Pouco mais de um ano atrás, VEJA conversou com familiares de Michel Nisembaum, o único brasileiro que estava entre os sequestrados do 7 de outubro. Depois de quase oito meses desaparecido, ele foi confirmado morto, aos 59 anos, e seu corpo foi finalmente devolvido à família para os ritos fúnebres. “Pude finalmente viver o luto”, explicou sua irmã, Mary Shohat.
“Enterrar Michel foi a coisa mais difícil que já fiz. Além de ser sua irmã mais velha, era como uma segunda mãe. Na infância, o levava para passear, dava de comer, o consolava quando chorava, e aquelas cenas voltaram todas à memória. Ao partir de Niterói rumo a Israel, eu aos 17 anos e ele com 10, fui sua única responsável por um ano, até que nossa mãe também veio, todos nós em busca de uma vida melhor. Por mais terrível que tenha sido ouvir aquelas palavras — ‘Michel está morto’ —, foi uma espécie de alívio descobrir o que aconteceu, ainda que o ponto-final seja tão profundamente doloroso.”
Antes, sua filha, Hen Mahluf, 35 anos, havia compartilhado que o pai chegou a ficar sabendo dos ataques e até conseguiu ajudar uma pessoa a escapar, que hoje está viva e em casa. “Cheguei a ficar irritada com ele por isso. Por que salvou alguém, e não conseguiu se salvar?”, questionou ela em entrevista a VEJA. “Mas meu pai era assim. Todo mundo vinha antes.”

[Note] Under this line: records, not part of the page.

Lemma unanswered_app l1 l2 : unanswered (l1 ++ l2) = unanswered l1 + unanswered l2.
Proof. unfold unanswered. induction l1 as [|r l1 IH]; cbn; [done|]. rewrite IH. lia. Qed.

Lemma unanswered_cons r l :
  unanswered (r :: l) = unanswered l + match r with RFresh => 0 | _ => 1 end.
Proof. done. Qed.

Lemma ended_well_empty t p l1 r l2 : t = MkTransport p (l1 ++ r :: l2) -> ~ ended_well t.
Proof. intros -> [= _ E]. by destruct l1. Qed.

(** A step elsewhere keeps what the goroutine of [Run] knows. *)
Lemma main_ok_frame s s' :
  main s' = main s ->
  (forall y, ended_well (get_tr y s) -> get_tr y s' = get_tr y s) ->
  (ended_well (http s) -> ended_well (grpc s) -> saver_gone s ->
     applied s' = applied s /\ saved s' = saved s) ->
  (saver_gone s -> saver_gone s') ->
  main_ok s -> main_ok s'.
Proof.
  unfold main_ok. intros -> Htr Hc Hs.
  assert (Hb : ended_well (http s) /\ ended_well (grpc s) -> ended_well (http s') /\ ended_well (grpc s')).
  { intros [Eh Eg]. pose proof (Htr HTTP Eh) as Th. pose proof (Htr GRPC Eg) as Tg. cbn in Th, Tg.
    by rewrite Th, Tg. }
  destruct (main s) as [|x r|r|r n|r]; [done| | | |].
  - intros Hm Hr. rewrite Htr; auto.
  - intros Hm Hr. auto.
  - intros (Hg & Hp & Hm). split_and!; [auto|done|]. intros Hr. destruct (Hm Hr) as (Eh & Eg & En).
    destruct (Hb (conj Eh Eg)). destruct (Hc Eh Eg Hg) as [-> _]. done.
  - intros Hm Hr. destruct (Hm Hr) as (Eh & Eg & Hp). destruct (Hb (conj Eh Eg)). split_and!; [done..|].
    intros Hn. destruct (Hp Hn) as [Hg E]. destruct (Hc Eh Eg Hg) as [-> ->]. auto.
Qed.

Lemma get_set_tr x y t s : get_tr y (set_tr x t s) = if decide (y = x) then t else get_tr y s.
Proof. by destruct x, y. Qed.

Lemma request_step_inv x s s' : request_step x s s' -> inv s -> inv s'.
Proof.
  intros Hst [Ha Hh Hg Hm Hs].
  assert (Hnot : ~ ended_well (get_tr x s)).
  { destruct Hst as [s p l E Hp|s p l1 l2 E|s p l1 l2 E|s p l1 l2 _ E|s p l1 l2 _ E|s p l1 l2 n E|s p l1 l2 n f E|s p l1 l2 E];
      try (by eapply ended_well_empty). rewrite E. by intros [= -> _]. }
  assert (Hother : forall t, tr_phase t = tr_phase (get_tr x s) ->
    (tr_phase (get_tr x s) = PEnded None -> False)).
  { intros _ _. destruct x; intros Ep; [specialize (Hh Ep)|specialize (Hg Ep)]; apply Hnot; unfold ended_well; cbn in *;
      by destruct (http s), (grpc s); cbn in *; subst. }
  assert (Hframe : forall t a f k, tr_phase t = tr_phase (get_tr x s) ->
    k + unanswered (tr_requests t) <= a - applied s + acked s + unanswered (tr_requests (get_tr x s)) ->
    inv (set_counts a f k (set_tr x t s))).
  { intros t a f k Ep Hcount. split.
    - destruct x; cbn in *; lia.
    - destruct x; cbn in *; [|done]. intros E. rewrite Ep in E. by destruct (Hother t Ep E).
    - destruct x; cbn in *; [done|]. intros E. rewrite Ep in E. by destruct (Hother t Ep E).
    - apply (main_ok_frame s); [by destruct x| | | |done].
      + intros y Hy. assert (y <> x) by congruence. by destruct x, y.
      + intros Eh Eg. destruct x; done.
      + by destruct x.
    - by destruct x. }
  assert (Hsame : forall t, set_tr x t s = set_counts (applied s) (saved s) (acked s) (set_tr x t s)) by by destruct x.
  destruct Hst as [s p l E Hp|s p l1 l2 E|s p l1 l2 E|s p l1 l2 _ E|s p l1 l2 _ E|s p l1 l2 n E|s p l1 l2 n f E|s p l1 l2 E];
    (apply Hframe || (rewrite Hsame; apply Hframe)); rewrite E; try done;
    cbn [tr_requests]; rewrite ?unanswered_app, ?unanswered_cons; cbn; lia.
Qed.

Lemma transport_step_inv x s s' : transport_step x s s' -> inv s -> inv s'.
Proof.
  intros Hst [Ha Hh Hg Hm Hs].
  assert (Hnot : ~ ended_well (get_tr x s)) by (destruct Hst as [s ? ? E|s ? ? E|s ? E ?|s ? ? E ?|s ? E|s ? ? ? E ?]; by rewrite E).
  assert (Hframe : forall t, unanswered (tr_requests t) = unanswered (tr_requests (get_tr x s)) -> tr_ok t ->
    inv (set_tr x t s)).
  { intros t Hc Ht. split.
    - destruct x; cbn in *; lia.
    - by destruct x.
    - by destruct x.
    - apply (main_ok_frame s); [by destruct x| | | |done].
      + intros y Hy. rewrite get_set_tr, decide_False by congruence. done.
      + by destruct x.
      + by destruct x.
    - by destruct x. }
  destruct Hst as [s l e E|s l e E|s l E Hd|s l e E Hd|s e E|s l e e' E He]; apply Hframe; rewrite ?E; done.
Qed.

Lemma saver_step_inv s s' : startPeriodicSave s s' -> inv s -> inv s'.
Proof.
  intros Hst [Ha Hh Hg Hm Hs].
  assert (Hp : persistence = PeriodicSave) by (apply Hs; destruct Hst; congruence).
  assert (Hnot : ~ saver_gone s) by (intros [G|G]; destruct Hst; congruence).
  assert (Hframe : forall v f, inv (set_counts (applied s) f (acked s) (set_periodic v s))).
  { intros v f. split; [done..| |done]. apply (main_ok_frame s); done. }
  destruct Hst; try apply Hframe; exact (Hframe _ (saved s)).
Qed.

Lemma join_None r r' : Join [r; r'] = None -> r = None /\ r' = None.
Proof. intros [? [? _]%Forall_cons]%Join_None%Forall_cons. done. Qed.
(* ===== verification/Commands.v ===== *)
(** * The commands: the [main] packages of [cmd], [internal/buildinfo], [internal/logger]

    What the programs do around the components: the lines they print, the
    logger, the sender of the agent and its closing, the exit.  [Run] of the agent
    and of the server is a transition system of its own (AgentRuntime.v,
    ServerRuntime.v); here it is the error it returns. *)

From S2P Require Import Prelude GoError GoString GoText GoNum GoJson GoMap FileStore AesGcm Encryption Http HTTPSender GoFlag AgentConfig AgentRuntime NetIP Log ServerConfig Storage MemStorage Service AuditTrail Retry Protocol Grpc ServerSetup GoAst ResetGen.
Local Open Scope Z_scope.
Local Open Scope string_scope.

(** A writer that may fail: what it took, and the fault of its n-th write. *)
Record Writer : Type := MkWriter {
  written : string;
  writes : nat;
  write_error : nat -> option error;
}.

Definition Write (s : string) : M Writer unit := fun w =>
  match write_error w (writes w) with
  | Some e => (Fail e, MkWriter (written w) (S (writes w)) (write_error w))
  | None => (Ret tt, MkWriter (written w +:+ s) (S (writes w)) (write_error w))
  end.

(** ** [buildinfo.go] *)
Module BuildInfo.

Definition value (v : string) : string := if decide (v = "") then "N/A" else v.

Definition Print (version date commit : string) : M Writer unit :=
  _ ← Write ("Build version: " +:+ value version +:+ nl);
  _ ← Write ("Build date: " +:+ value date +:+ nl);
  Write ("Build commit: " +:+ value commit +:+ nl).

Lemma print_text version date commit w :
  (forall n, write_error w n = None) ->
  exists w', Print version date commit w = (Ret tt, w') /\
    written w' = written w +:+ "Build version: " +:+ value version +:+ nl
      +:+ "Build date: " +:+ value date +:+ nl +:+ "Build commit: " +:+ value commit +:+ nl.
Proof.
  intros Hw. unfold Print, Write. run. rewrite !Hw. cbn. rewrite !Hw. cbn. rewrite !Hw.
  eexists. split; [done|]. cbn. by rewrite !string_app_assoc.
Qed.
End BuildInfo.

(** ** [logger.go] *)

(** [zap.ParseAtomicLevel] and [Config.Build]. *)
Class Zap := {
  ParseAtomicLevel : string -> option error;
  Build : string -> option error;
}.

Module Logger.
Definition defaultLevel : string := "info".

(** [New]: the level of the logger; [os.Getenv] does not tell unset from empty. *)
Definition New `{Zap} (lookupEnv : lookupEnvFunc) : outcome error string :=
  let levelName := default "" (lookupEnv "LOG_LEVEL") in
  let levelName := if decide (levelName = "") then defaultLevel else levelName in
  match ParseAtomicLevel levelName with
  | Some err => Fail (ErrWrap ("parse LOG_LEVEL " +:+ Quote levelName) err)
  | None =>
      match Build levelName with
      | Some err => Fail err
      | None => Ret levelName
      end
  end.
End Logger.

(** ** The connection of the gRPC sender: [sender.go] *)

(** What the agent's process has: the files, the log, the connections it holds open. *)
Record AgentHost : Type := MkAgentHost {
  agent_files : FS;
  agent_log : list entry;
  open_conns : Z;
}.

Definition on_agent_files {A} (m : M FS A) : M AgentHost A := fun h =>
  let '(r, fs) := m (agent_files h) in (r, MkAgentHost fs (agent_log h) (open_conns h)).
Definition agent_logs (es : list entry) : M AgentHost unit :=
  modify (fun h => MkAgentHost (agent_files h) (agent_log h ++ es) (open_conns h)).
Definition count_conns (n : Z) : M AgentHost unit :=
  modify (fun h => MkAgentHost (agent_files h) (agent_log h) (open_conns h + n)).
(** ** Flushing and dispatching *)

Lemma executeFrameCommands_spec (w : World glstate) :
  let queue :=
    List.filter reaches_gl (flat_map requests_of (commandBuffer (proxy w))) in
  let w' := snd (executeFrameCommands w) in
  ∃ done,
    map ap_request (applied w') = map ap_request (applied w) ++ done ∧
    done `prefix_of` queue ∧
    (fst (executeFrameCommands w) = Ret tt →
     done = queue ∧ commandBuffer (proxy w') = []) ∧
    buffering (proxy w') = false ∧ posted w' = posted w.
Proof.
  cbv zeta. unfold executeFrameCommands, bind, update,
    this. simpl.
  match goal with |- context [forOf ?xs ?body ?w0] =>
    destruct (applies_forOf xs body
                (fun m => List.filter reaches_gl (requests_of m))
                (fun m => applies_then_ret _ tt _ (applies_executeCommand m))
                w0) as (done & Hlog & Hpre & Hret & Hun);
    destruct (forOf xs body w0) as [[[]|e] w1]
  end; rewrite filter_flat_map in *; simpl in *;
    destruct Hun as (Hpo & _ & _ & _ & _ & Hbuf & _); simpl in *;
    exists done.
  - rewrite (Hret tt eq_refl) in *.
    split; [assumption |]. split; [reflexivity |]. auto.
  - split; [assumption |]. split; [assumption |].
    split; [intros H; discriminate | auto].
Qed.

Lemma executeFrameCommands_returns (w : World glstate) :
  Forall returns (flat_map requests_of (commandBuffer (proxy w))) →
  fst (executeFrameCommands w) = Ret tt.
Proof.
  intros H.
  unfold executeFrameCommands, bind, update,
    this. simpl.
  match goal with |- context [forOf ?xs ?body ?w0] =>
    assert (fst (forOf xs body w0) = Ret tt) as Hf;
    [| destruct (forOf xs body w0) as [[[]|e] w1];
       simpl in *; [reflexivity | discriminate]]
  end.
  apply forOf_returns. intros m Hm w'. apply then_ret_returns.
  exists VUndefined. apply executeCommand_returns.
  rewrite Forall_forall in *. intros r Hr. apply H.
  apply list_elem_of_In, in_flat_map. exists m. split; [assumption |].
  now apply list_elem_of_In.
Qed.

Lemma onMessage_foreign (m : Message) (w : World glstate) :
  strict_eq (m_workerId m) (this_workerId (proxy w)) = false →
  onMessage m w = (Ret tt, w).
Proof.
  intros H. unfold onMessage, bind, this. simpl.
  now rewrite H.
Qed.

Lemma onMessage_frameEnd (m : Message) (w : World glstate) (l : nat) :
  strict_eq (m_workerId m) (this_workerId (proxy w)) = true →
  frameEndListener (proxy w) = Some l → truthy (m_isFrameEnd m) = true →
  onMessage m w = resolve glstate l w.
Proof.
  intros H Hl Hf. unfold onMessage, bind, this. simpl.
  rewrite H, Hf. unfold call_frameEndListener. rewrite Hl. reflexivity.
Qed.

Lemma accepts_true (p : Proxy) (m : Message) :
  accepts p m = true →
  strict_eq (m_workerId m) (this_workerId p) = true ∧
  bool_decide (is_Some (frameEndListener p)) && truthy (m_isFrameEnd m)
    = false.
Proof.
  unfold accepts. intros H. apply andb_true_iff in H as [H1 H2].
  now apply negb_true_iff in H2.
Qed.

Lemma onMessage_buffers (m : Message) (w : World glstate) :
  accepts (proxy w) m = true → buffering (proxy w) = true →
  onMessage m w = push m w.
Proof.
  intros Ha Hb. apply accepts_true in Ha as [H1 H2].
  unfold onMessage, bind, this. simpl.
  now rewrite H1, H2, Hb.
Qed.

Lemma onMessage_executes (m : Message) (w : World glstate) :
  accepts (proxy w) m = true → buffering (proxy w) = false →
  onMessage m w =
    bind (executeCommand m)
      (fun res => when (truthy (m_wantsResponse m))
                    (postMessage (PReply (m_id m) res))) w.
Proof.
  intros Ha Hb. apply accepts_true in Ha as [H1 H2].
  unfold onMessage. unfold bind at 1. unfold this.
  simpl. now rewrite H1, H2, Hb.
Qed.

Lemma set_commandBuffer_same (p : Proxy) :
  set_commandBuffer (commandBuffer p) p = p.
Proof. now destruct p. Qed.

“O pior que poderia ter acontecido, aconteceu. E não acabou. Mas vamos sair dessa, porque não há outra alternativa. Acredito que meu pai não gostaria que eu ficasse em casa, chorando, com a vida em stand-by. Todos têm que escutar sobre o que aconteceu no dia 7 de outubro. Aconteceu conosco, mas pode acontecer com qualquer pessoa no mundo. É como o Holocausto: se não falarmos sobre essa tragédia, abrimos espaço para que pessoas questionem se, de fato, aconteceu, como ocorre até hoje.”
Michel foi encontrado sem vida em Gaza, junto a corpos de outros dois reféns, e foi identificado por meio de testes de DNA, radiografias dos dentes e dos ossos. Segundo Mary, no fatídico dia 7, quando soaram os alarmes de ataques aéreos, o genro de Michel, que é militar, pediu que ele fosse de Sderot, onde mora, no sul de Israel, para Ashkelon, a 70 quilômetros de distância, para ficar com uma das netas, porque era requisitado. Naquele momento, ninguém sabia que se tratava de uma invasão. Então, ela telefonou ao irmão, e quem atendeu foi um terrorista. Ele disse, em árabe: “O Hamas está aqui, o Hamas está em Israel!”
De acordo com o relato que Mary ouviu das Forças de Defesa de Israel (IDF, na sigla em inglês), seu irmão ajudou um casal que não conhecia a região a achar um lugar seguro para ficar. Mas não conseguiu chegar à casa da neta; morreu baleado no percurso. Seu corpo, então, foi levado para o enclave.
Nos oito meses seguintes, a família foi procurada pelas forças de segurança duas vezes: no dia em que acharam o carro de Michel incendiado e, depois, quando um geolocalizador indicou que seu computador estava em Gaza. Mary e Hen mantiveram a esperança até o fim. Com a notícia da morte, ambas decidiram dar uma pausa no ativismo pela volta dos reféns, que as levou de Israel para Argentina, Uruguai e Brasil. Mas foi só temporário; ambas disseram que voltariam à ativa. “Para continuar vivendo em meio a este pesadelo, preciso falar. Falo muito. Para quem quer escutar, eu falo. É vital deixar esse tema dos sequestrados sobre a mesa. Se pusermos o assunto de lado por um minuto, pode desaparecer do foco”, resumiu Hen.